Ele desejou que tivesse um espelho. Este era um dia importante, depois de tudo. Mas os espelhos eram muito caros. Só alguém tão rico quanto o Barão Arald podia se permitir tal luxo. O pagamento de um arqueiro não permitia esse tipo de coisa.
Ébano estava deitada à porta, o queixo sobre as patas estendidas, com os olhos cravados nele. Ele olhou para ela e estendeu as mãos.
— Como estou? — perguntou.
Ela bateu a cauda duas vezes no chão, seus olhos nunca se movendo para longe dele.
— Quão bom é isso? — ele meditou.
Thump, Thump, fez a cauda novamente.
Ele olhou para fora da janela. O sol estava bem baixo, abaixo das copas das árvores que rodeavam a pequena cabana.
— Hora de ir.
Ele puxou a cortina que cobria algo pendurado em seu guarda-roupa simples e tirou sua capa. Desta vez, Ébano mostrou algum interesse. Sua cabeça inclinou para um lado e ela o olhou com curiosidade.
Ele não tinha escolhido a capa normal, rotineira. Tinha tirado a capa de uniforme formal, com a representação estilizada de flechas cruzadas em diagonal em suas costas. Ele girou em torno de seus ombros e sorriu para ela.
— Dia especial.
Ébano deixou a cabeça cair até as patas novamente. Ele moveu-se para a porta e fez um gesto para ela sair do caminho. Com um suspiro, a cadela se levantou e deu alguns passos para o lado quando ele abriu a porta e saiu para a varanda.

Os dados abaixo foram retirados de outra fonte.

(* ===== verification/LifespanChain.v ===== *)
(** The lifespan protocol driven through the raw ASGI middlewares
    ([applications.py]: [_start_lifespan_mw_chain], [_stop_lifespan_mw_chain]).

    The composed application runs as a task of the worker loop; the two
    [_kickoff] coroutines talk to it through a queue, a list of the messages it
    sent and an event.  An application is a program, middlewares are functions
    on programs, and the task and the coroutines take their steps in any order.
    The start-up and shutdown the innermost application performs are those of
    [Lifespan]. *)

From S2P Require Import Prelude Effects Lifespan.

Module LifespanChain.

Import Effects Lifespan.

(** ** Applications *)

(** A message given to [send]; [OtherSent] has a type that neither ends in
    [.complete] nor in [.failed]. *)
Inductive sent := Sent (r : reply) | OtherSent.

(** What a lifespan application does next: it has ended, it receives, it sends,
    it awaits code of the application, or a middleware does something of its
    own. *)
Inductive task :=
| TDone (r : option exn)
| TRecv (k : message -> task)
| TSend (m : sent) (k : task)
| TAct (p : prog unit) (k : res unit -> task)
| TNote (n : nat) (k : task).

(** [_inner_app] *)
Definition after_shutdown (r : res unit) : task :=
  match r with
  | Raise e => TSend (Sent (ShutdownFailed e)) (TDone (Some e))
  | Ok _ => TSend (Sent ShutdownComplete) (TDone None)
  end.

Definition await_shutdown : task :=
  TRecv (fun m => match m with MShutdown => TAct shutdown_chain after_shutdown | _ => TDone None end).

Definition after_startup (r : res unit) : task :=
  match r with
  | Raise e => TSend (Sent (StartupFailed e)) (TDone (Some e))
  | Ok _ => TSend (Sent StartupComplete) await_shutdown
  end.

Definition _inner_app : task :=
  TRecv (fun m => match m with
                  | MStartup => TAct startup_chain after_startup
                  | _ => TSend (Sent (StartupFailed (RuntimeError "unexpected message"))) (TDone None)
                  end).

(** A middleware class with its keyword arguments: constructing it with [app=],
    and without. *)
Record mw := { with_app : task -> res task; without_app : res task }.

Definition construct (m : mw) (app : task) : res task :=
  match with_app m app with
  | Raise TypeError => without_app m
  | r => r
  end.

(** The loop over [reversed(_raw_asgi_middlewares)], the list given in the order
    of registration. *)
Fixpoint composed (mws : list mw) (inner : task) : res task :=
  match mws with
  | [] => Ok inner
  | m :: mws' => match composed mws' inner with
                 | Ok app => construct m app
                 | Raise e => Raise e
                 end
  end.

(** ** The task and the two coroutines *)

(** Where the caller is: waiting for the answer to the start-up, refused,
    serving, waiting for the answer to the shutdown, awaiting the task (with the
    failure that was reported), or back from the shutdown. *)
Inductive place :=
| Starting
| StartRaised (e : exn)
| Serving
| Stopping
| Joining (failed : option exn)
| Stopped (r : res bool).

Inductive entry := App (e : event) | Noted (n : nat).

Record state := {
  tk : task;                   (* state["task"] *)
  recv_q : list message;
  send_done : bool;
  send_events : list sent;
  app_of : app;
  log : list entry;
  at_ : place }.

Definition set_task (t : task) (s : state) : state :=
  {| tk := t; recv_q := recv_q s; send_done := send_done s; send_events := send_events s;
     app_of := app_of s; log := log s; at_ := at_ s |}.

Section Messages.

(** [traceback.format_exc] *)
Variable format_exc : exn -> text.

(** Steps of the task: [_recv], [_send] and code. *)
Definition _send (m : sent) (k : task) (s : state) : state :=
  {| tk := k; recv_q := recv_q s;
     send_done := match m with Sent _ => true | OtherSent => send_done s end;
     send_events := send_events s ++ [m]; app_of := app_of s; log := log s; at_ := at_ s |}.

Definition _recv (k : message -> task) (s : state) : option state :=
  match recv_q s with
  | [] => None
  | m :: q => Some {| tk := k m; recv_q := q; send_done := send_done s; send_events := send_events s;
                      app_of := app_of s; log := log s; at_ := at_ s |}
  end.

Definition task_step (s : state) : option state :=
  match tk s with
  | TDone _ => None
  | TRecv k => _recv k s
  | TSend m k => Some (_send m k s)
  | TAct p k => let '(es, a, r) := p (app_of s) in
                Some {| tk := k r; recv_q := recv_q s; send_done := send_done s;
                        send_events := send_events s; app_of := a; log := log s ++ (App <$> es);
                        at_ := at_ s |}
  | TNote n k => Some {| tk := k; recv_q := recv_q s; send_done := send_done s;
                         send_events := send_events s; app_of := app_of s; log := log s ++ [Noted n];
                         at_ := at_ s |}
  end.

Definition startup_failed (e : exn) : exn := RuntimeError (lit "Lifespan startup failed: " ++ format_exc e).
Definition shutdown_failed (e : exn) : exn := RuntimeError (lit "Lifespan shutdown failed: " ++ format_exc e).

(** Steps of the caller: the rest of the first [_kickoff] once [send_done] is
    set, the start of [_stop_lifespan_mw_chain], and its [_kickoff]. *)
Definition after_wait (s : state) : place :=
  match last (send_events s) with
  | Some (Sent (StartupFailed e)) => StartRaised (startup_failed e)
  | _ => Serving
  end.

Definition reported (s : state) : option exn :=
  match last (send_events s) with
  | Some (Sent (ShutdownFailed e)) => Some e
  | _ => None
  end.

Definition outcome (ended failed : option exn) : res bool :=
  match ended, failed with
  | Some e, _ => Raise e
  | None, Some e => Raise (shutdown_failed e)
  | None, None => Ok true
  end.

Definition caller_step (s : state) : option state :=
  match at_ s with
  | Starting =>
      if send_done s
      then Some {| tk := tk s; recv_q := recv_q s; send_done := false; send_events := send_events s;
                   app_of := app_of s; log := log s; at_ := after_wait s |}
      else None
  | Serving =>
      Some {| tk := tk s; recv_q := recv_q s ++ [MShutdown]; send_done := send_done s; send_events := [];
              app_of := app_of s; log := log s; at_ := Stopping |}
  | Stopping =>
      if send_done s
      then Some {| tk := tk s; recv_q := recv_q s; send_done := send_done s; send_events := send_events s;
                   app_of := app_of s; log := log s; at_ := Joining (reported s) |}
      else None
  | Joining failed =>
      match tk s with
      | TDone r => Some {| tk := tk s; recv_q := recv_q s; send_done := send_done s;
                           send_events := send_events s; app_of := app_of s; log := log s;
                           at_ := Stopped (outcome r failed) |}
      | _ => None
      end
  | StartRaised _ | Stopped _ => None
  end.

Inductive step (s : state) : state -> Prop :=
| STask s' : task_step s = Some s' -> step s s'
| SCaller s' : caller_step s = Some s' -> step s s'.

(** [_kickoff] up to its wait: the task is created and the message queued. *)
Definition kickoff (t : task) (a : app) : state :=
  {| tk := t; recv_q := [MStartup]; send_done := false; send_events := []; app_of := a; log := [];
     at_ := Starting |}.

End Messages.

(** [_start_lifespan_mw_chain]: whether there is a chain, and its first state. *)
Definition _start_lifespan_mw_chain (mws : list mw) (a : app) : res (option state) :=
  match mws with
  | [] => Ok None
  | _ => match composed mws _inner_app with
         | Ok t => Ok (Some (kickoff t a))
         | Raise e => Raise e
         end
  end.

(** ** Middlewares that observe

    [t] does what [u] does, and besides takes notes and may swallow the
    exception [u] ends with. *)

Inductive observes : task -> task -> Prop :=
| ObDone r : observes (TDone r) (TDone r)
| ObSwallow e : observes (TDone None) (TDone (Some e))
| ObRecv k k' : (forall m, observes (k m) (k' m)) -> observes (TRecv k) (TRecv k')
| ObSend m t u : observes t u -> observes (TSend m t) (TSend m u)
| ObAct p k k' : (forall r, observes (k r) (k' r)) -> observes (TAct p k) (TAct p k')
| ObNote n t u : observes t u -> observes (TNote n t) u
| ObNoted n t u : observes t u -> observes (TNote n t) (TNote n u).

Definition observer (m : mw) : Prop := forall t, exists t', with_app m t = Ok t' /\ observes t' t.

(** What the application itself did. *)
Definition app_log (l : list entry) : list event :=
  omap (fun x => match x with App e => Some e | Noted _ => None end) l.

(** ** Lemmas *)

#[local] Hint Constructors observes : core.

Lemma observes_refl t : observes t t.
Proof. induction t; eauto. Qed.

Lemma observes_trans t u v : observes t u -> observes u v -> observes t v.
Proof.
  intros Htu. revert v.
  induction Htu as [r|e|k k' _ IH|m t u _ IH|p k k' _ IH|n t u _ IH|n t u _ IH]; intros v Huv; eauto.
  - inversion Huv; subst; eauto.
  - remember (TRecv k') as w eqn:Ew. induction Huv; simplify_eq; eauto.
  - remember (TSend m u) as w eqn:Ew. induction Huv; simplify_eq; eauto.
  - remember (TAct p k') as w eqn:Ew. induction Huv; simplify_eq; eauto.
  - inversion Huv; subst; eauto.
Qed.

Lemma composed_app l1 l2 t :
  composed (l1 ++ l2) t = match composed l2 t with Ok u => composed l1 u | Raise e => Raise e end.
Proof.
  induction l1 as [|m l1 IH]; simpl; [by destruct (composed l2 t)|]. rewrite IH. by destruct (composed l2 t).
Qed.

Lemma composed_observes mws t : Forall observer mws -> exists t', composed mws t = Ok t' /\ observes t' t.
Proof.
  induction 1 as [|m mws Hm _ (u & Hu & Ho)]; simpl; [eauto using observes_refl|].
  rewrite Hu. destruct (Hm u) as (t' & Ht' & Ho'). unfold construct. rewrite Ht'. eauto using observes_trans.
Qed.

Lemma app_log_app l l' : app_log (l ++ l') = app_log l ++ app_log l'.
Proof. apply omap_app. Qed.

Lemma app_log_events es : app_log (App <$> es) = es.
Proof. unfold app_log. induction es as [|e es IH]; [done|]. cbn. by f_equal. Qed.

(** *** The innermost application under observation *)

Definition ended (r : res unit) : option exn := match r with Raise e => Some e | Ok _ => None end.
Definition stop_reply (r : res unit) : reply :=
  match r with Raise e => ShutdownFailed e | Ok _ => ShutdownComplete end.

Section Protocol.

Variable format_exc : exn -> text.
Variable a : app.
Notation step := (step format_exc).

(** Where the innermost application can be, what it left behind, and where the
    caller is. *)
Inductive pos : task -> list message -> bool -> list sent -> app -> list event -> place -> Prop :=
| PInit : pos _inner_app [MStartup] false [] a [] Starting
| PStart : pos (TAct startup_chain after_startup) [] false [] a [] Starting
| PStarted es a1 r : startup_chain a = (es, a1, r) -> pos (after_startup r) [] false [] a1 es Starting
| PFailing es a1 e : startup_chain a = (es, a1, Raise e) ->
    pos (TDone (Some e)) [] true [Sent (StartupFailed e)] a1 es Starting
| PFailed es a1 e : startup_chain a = (es, a1, Raise e) ->
    pos (TDone (Some e)) [] false [Sent (StartupFailed e)] a1 es (StartRaised (startup_failed format_exc e))
| PReady es a1 : startup_chain a = (es, a1, Ok tt) ->
    pos await_shutdown [] true [Sent StartupComplete] a1 es Starting
| PServing es a1 : startup_chain a = (es, a1, Ok tt) ->
    pos await_shutdown [] false [Sent StartupComplete] a1 es Serving
| PAsked es a1 : startup_chain a = (es, a1, Ok tt) -> pos await_shutdown [MShutdown] false [] a1 es Stopping
| PStop es a1 : startup_chain a = (es, a1, Ok tt) ->
    pos (TAct shutdown_chain after_shutdown) [] false [] a1 es Stopping
| PStopped es a1 es' a2 r : startup_chain a = (es, a1, Ok tt) -> shutdown_chain a1 = (es', a2, r) ->
    pos (after_shutdown r) [] false [] a2 (es ++ es') Stopping
| PReplied es a1 es' a2 r : startup_chain a = (es, a1, Ok tt) -> shutdown_chain a1 = (es', a2, r) ->
    pos (TDone (ended r)) [] true [Sent (stop_reply r)] a2 (es ++ es') Stopping
| PJoin es a1 es' a2 r : startup_chain a = (es, a1, Ok tt) -> shutdown_chain a1 = (es', a2, r) ->
    pos (TDone (ended r)) [] true [Sent (stop_reply r)] a2 (es ++ es') (Joining (ended r))
| PEnd es a1 es' a2 r r' : startup_chain a = (es, a1, Ok tt) -> shutdown_chain a1 = (es', a2, r) ->
    r' = ended r \/ r' = None ->
    pos (TDone (ended r)) [] true [Sent (stop_reply r)] a2 (es ++ es')
        (Stopped (outcome format_exc r' (ended r))).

Ele parou e olhou de volta.
— Você vem? Você está convidada, afinal das contas.
Abanando o rabo mais uma vez, ela se esgueirou pela porta aberta e se juntou ao arqueiro na varanda. A cadela olhou para cima, assim como os pastores têm de estar constantemente olhando para seu mestre em busca de direções.
Onde nós vamos agora?, o olhar dizia. Will não respondeu, mas deixou escapar um assobio baixo. Os ouvidos de Ébano ergueram-se ao som. Poucos segundos depois, ouviram o suave clop clop de cascos quando Puxão apareceu de trás da pequena cabana. Ele havia estado descansando no estábulo. Mas desde que nunca erra necessário amarrá-lo, ele foi capaz de responder o assobio imediatamente.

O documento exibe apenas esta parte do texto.